• Exercise details:
Print the first line of the records below and every line after it, up to and including the line with "op_Number : Z;". Print nothing else.

• Stored items:
(* ===== verification/PullCreate.v ===== *)
(** * Correlated pull request creation: pullCreateWithCorrelation of internal/server

    A run's capability is verified, the request is bound to its idempotency key
    by a durable reservation, the pull request is created (or found again after
    an interrupted attempt), the correlation is recorded together with its
    outbox event, and the response is stored for replay.  The state is the
    idempotency file and the correlation store; GitHub's and the capability API's
    answers, SHA-256, the clock and the faults of the two stores are arguments.
    pullCreateMu makes an attempt one step; an attempt that a crash interrupts
    leaves the state of one in which the next durable write fails. *)

From stdpp Require Import pretty.
From S2P Require Import Prelude GoStrings GoTime GoJson Net GitHubApi Idempotency Correlation.
Open Scope string_scope.
Open Scope list_scope.
Open Scope Z_scope.

(** ** Data *)

(** The fields of a PullSummary that are read. *)
Record OpenPull := {
  op_Number : Z; op_Title : string; op_Body : string; op_HeadRef : string; op_BaseRef : string;
  op_URL : string; op_HTMLURL : string }.

Record verifiedCapability := {
  v_AgentType : string; v_Mode : string; v_RunID : string; v_WorkItemID : string }.

Definition complete (v : verifiedCapability) : bool :=
  negb (v_AgentType v =? "")%string && negb (v_Mode v =? "")%string
  && negb (v_RunID v =? "")%string && negb (v_WorkItemID v =? "")%string.

Inductive cap_error := CapMissing | CapDenied | CapUnavailable.

(** The capability API's answer: [None] is a transport error; a body is [None]
    when reading it fails, and decodes or does not. *)
Definition verify (resp : option (Z * option (option verifiedCapability)))
    : result cap_error verifiedCapability :=
  match resp with
  | None | Some (_, None) => Err CapUnavailable
  | Some (st, Some decoded) =>
    if (200 <=? st) && (st <? 300) then
      match decoded with
      | None => Err CapDenied
      | Some v => if negb (complete v) then Err CapDenied else Ok v
      end
    else if 500 <=? st then Err CapUnavailable
    else Err CapDenied
  end.

Definition capStatus (e : cap_error) : Z * string :=
  match e with
  | CapMissing => (401, "capability_required")
  | CapUnavailable => (503, "capability_unavailable")
  | CapDenied => (403, "capability_denied")
  end.

Definition check_field (md : gmap string string) (key verified : string) : string :=
  match md !! key with
  | Some v => if negb (trim_space v =? "")%string && negb (trim_space v =? verified)%string then key else ""
  | None => ""
  end.

Definition spoofedIdentityField (md : gmap string string) (claims : verifiedCapability) : string :=
  default "" (List.find (λ m, negb (m =? "")%string)
    [check_field md "run_id" (v_RunID claims); check_field md "agent_type" (v_AgentType claims);
     check_field md "work_item_id" (v_WorkItemID claims); check_field md "mode" (v_Mode claims)]).

(** ** Finding the pull request of an interrupted attempt *)

Definition trim_heads (ref : string) : string := trim_prefix "refs/heads/" ref.

Definition exact_match (branch base title marker : string) (p : OpenPull) : bool :=
  negb (negb (trim_heads (op_HeadRef p) =? branch)%string || negb (trim_heads (op_BaseRef p) =? base)%string
        || negb (op_Title p =? title)%string || negb (GoStrings.contains (op_Body p) marker)).

(** The loop: [best] so far. *)
Fixpoint best_match (branch base title marker : string) (best : option OpenPull) (pulls : list OpenPull)
    : option OpenPull :=
  match pulls with
  | [] => best
  | p :: pulls =>
    if exact_match branch base title marker p then
      match best with
      | Some b => best_match branch base title marker (if op_Number p <? op_Number b then Some p else best) pulls
      | None => best_match branch base title marker (Some p) pulls
      end
    else best_match branch base title marker best pulls
  end.

Definition marker_of (operationID : string) : string := "operation_id: " +:+ operationID.

Definition result_of (p : OpenPull) : GitHubResult :=
  {| Number := op_Number p; URL := op_URL p; HTMLURL := op_HTMLURL p; ID := 0; g_CreatedAt := "" |}.

(** [ListPulls] gives the open pull requests of a head and a base; [None] is an error. *)
Definition openPullForOperation (ListPulls : string → string → option (list OpenPull))
    (repo head base title operationID : string) : result unit (option GitHubResult) :=
  let branch := trim_heads head in
  let base := trim_heads base in
  if (branch =? "")%string || (base =? "")%string || (title =? "")%string || (operationID =? "")%string
  then Ok None else
  match cut "/" repo with
  | None => Ok None
  | Some (owner, _) =>
    if (owner =? "")%string then Ok None else
    match ListPulls (owner +:+ ":" +:+ branch) base with
    | None => Err ()
    | Some pulls => Ok (result_of <$> best_match branch base title (marker_of operationID) None pulls)
    end
  end.

(** ** The operation *)

Record pull_ctx := {
  c_AgentID : string; c_Request : PullCreateRequest; c_Repo_ : string; c_Inst : Z }.

(** What happens around an attempt. *)
Record attempt_env := {
  ev_verify : string → option (Z * option (option verifiedCapability));
  ev_get_pull : Z → option GitHubResult;
  ev_list : nat → string → string → option (list OpenPull);
  ev_create : string → option GitHubResult;
  ev_now : time;
  ev_reserve : fault; ev_lookup : fault; ev_record : fault; ev_store : fault }.

Record state := { idem : gmap string (Idempotency.Record_ reply_body); corr : Correlation.store }.

Inductive pc_reply := PcError (code : string) | PcPull (g : GitHubResult) | PcStored (body : option reply_body) | PcEmpty.
Record pc_response := { pc_status : Z; pc_reply_ : pc_reply }.
Definition pc (st : Z) (r : pc_reply) : pc_response := {| pc_status := st; pc_reply_ := r |}.

Definition zero_byte : string := str [0%nat].

Section Create.
Variable sha256_hex : string → string.

Definition idempotencyKeyDigest (key : string) : string := sha256_hex key.

Definition pullCreateOperationID (agentID repo head base keyDigest : string) : string :=
  "op_" +:+ sha256_hex (join zero_byte ["pull.create"; agentID; repo; head; base; keyDigest]).

Definition FormatBool (b : bool) : string := if b then "true" else "false".

Definition pullCreateRequestDigest (repo : string) (req : PullCreateRequest) : string :=
  sha256_hex (join zero_byte [repo; Title req; Head req; Base req; ReqBody req; FormatBool (Draft req)]).

(** The bodies passed to CreatePull, and the pull request with whether it was found. *)
Definition reconcileOrCreatePull (e : attempt_env) (s : state) (c : pull_ctx) (body operationID : string)
    (pendingReplay : bool) : list string * result unit (GitHubResult * bool) :=
  let req := c_Request c in
  let open_ k := openPullForOperation (ev_list e k) (c_Repo_ c) (Head req) (Base req) (Title req) operationID in
  match GetByOperation (ev_lookup e) (corr s) operationID with
  | Ok existing =>
    match ev_get_pull e (c_PRNumber existing) with
    | None => ([], Err ())
    | Some pull => ([], Ok (pull, true))
    end
  | Err ErrNotFound =>
    let create :=
      match ev_create e body with
      | Some g => ([body], Ok (g, false))
      | None => match open_ 1%nat with
                | Ok (Some pr) => ([body], Ok (pr, true))
                | _ => ([body], Err ())
                end
      end in
    if pendingReplay then
      match open_ 0%nat with
      | Err e => ([], Err e)
      | Ok (Some pr) => ([], Ok (pr, true))
      | Ok None => create
      end
    else create
  | Err _ => ([], Err ())
  end.

Definition identity_of (claims : verifiedCapability) (operationID : string) : Identity :=
  {| AgentType := v_AgentType claims; Mode := v_Mode claims; RunID := v_RunID claims;
     WorkItemID := v_WorkItemID claims; OperationID := operationID |}.

Definition operation_of (c : pull_ctx) (key : string) : string :=
  pullCreateOperationID (c_AgentID c) (c_Repo_ c) (Head (c_Request c)) (Base (c_Request c))
    (idempotencyKeyDigest key).

Definition scoped_key (c : pull_ctx) (key : string) : string :=
  "pull.create:" +:+ c_AgentID c +:+ ":" +:+ c_Repo_ c +:+ ":" +:+ idempotencyKeyDigest key.

Definition body_of (c : pull_ctx) (operationID : string) : string :=
  ReqBody (c_Request c) +:+
    RenderBlock (WithBrokerFields (Metadata (c_Request c)) (c_AgentID c) operationID (c_Inst c)).

(** The last part: record, then store the response and answer.  When the store
    fails nothing is written to the response, which is then 200 and empty. *)
Definition record_and_answer (e : attempt_env) (path_set : bool) (s : state) (c : pull_ctx)
    (claims : verifiedCapability) (operationID scopedKey digest : string) (g : GitHubResult)
    : state * pc_response :=
  match Correlation.Record_ (ev_record e) (corr s) (identity_of claims operationID) (c_Repo_ c) (Number g) (ev_now e) with
  | (corr', Err _) => ({| idem := idem s; corr := corr' |}, pc 500 (PcError "correlation_error"))
  | (corr', Ok _) =>
    let rec := {| CreatedAt := zero_time; Operation := "pull.create"; RequestDigest := digest; Status := 201;
                  Body := Some (RResult g); Pending := false; SemanticBody := "" |} in
    match Store (ev_store e) path_set (ev_now e) (idem s) scopedKey rec with
    | (idem', Err _) => ({| idem := idem'; corr := corr' |}, pc 200 PcEmpty)
    | (idem', Ok _) => ({| idem := idem'; corr := corr' |}, pc 201 (PcPull g))
    end
  end.

(** [capability] and [idempotency_key] are the two headers. *)
Definition pullCreateWithCorrelation (e : attempt_env) (path_set : bool) (s : state) (c : pull_ctx)
    (capability idempotency_key : string) : state * list string * pc_response :=
  let handle := trim_space capability in
  if (handle =? "")%string then (s, [], pc 401 (PcError "capability_required")) else
  match verify (ev_verify e handle) with
  | Err err => let '(st, code) := capStatus err in (s, [], pc st (PcError code))
  | Ok claims =>
    if negb (spoofedIdentityField (Metadata (c_Request c)) claims =? "")%string
    then (s, [], pc 403 (PcError "identity_mismatch")) else
    let key := trim_space idempotency_key in
    if (key =? "")%string then (s, [], pc 400 (PcError "idempotency_key_required")) else
    let stableOpID := operation_of c key in
    let body := body_of c stableOpID in
    let requestDigest := pullCreateRequestDigest (c_Repo_ c) (c_Request c) in
    let scopedKey := scoped_key c key in
    match ReserveExact (ev_reserve e) path_set (ev_now e) (idem s) scopedKey "pull.create" requestDigest "" with
    | (idem', Err _) => ({| idem := idem'; corr := corr s |}, [], pc 500 (PcError "idempotency_error"))
    | (idem', Ok (rec, found, conflict)) =>
      let s := {| idem := idem'; corr := corr s |} in
      if conflict then (s, [], pc 409 (PcError "idempotency_key_conflict")) else
      let pending := match rec with Some rec => Pending rec | None => false end in
      if found && negb pending
      then (s, [], pc (match rec with Some rec => Status rec | None => 0 end)
                      (PcStored (rec ≫= Body))) else
      match reconcileOrCreatePull e s c body stableOpID (found && pending) with
      | (created, Err _) => (s, created, pc 502 (PcError "github_error"))
      | (created, Ok (g, _)) =>
        let '(s, r) := record_and_answer e path_set s c claims stableOpID scopedKey requestDigest g in
        (s, created, r)
      end
    end
  end.
End Create.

• Output of the exercise:
(* ===== verification/PullCreate.v ===== *)
(** * Correlated pull request creation: pullCreateWithCorrelation of internal/server

    A run's capability is verified, the request is bound to its idempotency key
    by a durable reservation, the pull request is created (or found again after
    an interrupted attempt), the correlation is recorded together with its
    outbox event, and the response is stored for replay.  The state is the
    idempotency file and the correlation store; GitHub's and the capability API's
    answers, SHA-256, the clock and the faults of the two stores are arguments.
    pullCreateMu makes an attempt one step; an attempt that a crash interrupts
    leaves the state of one in which the next durable write fails. *)

From stdpp Require Import pretty.
From S2P Require Import Prelude GoStrings GoTime GoJson Net GitHubApi Idempotency Correlation.
Open Scope string_scope.
Open Scope list_scope.
Open Scope Z_scope.

(** ** Data *)

(** The fields of a PullSummary that are read. *)
Record OpenPull := {
  op_Number : Z; op_Title : string; op_Body : string; op_HeadRef : string; op_BaseRef : string;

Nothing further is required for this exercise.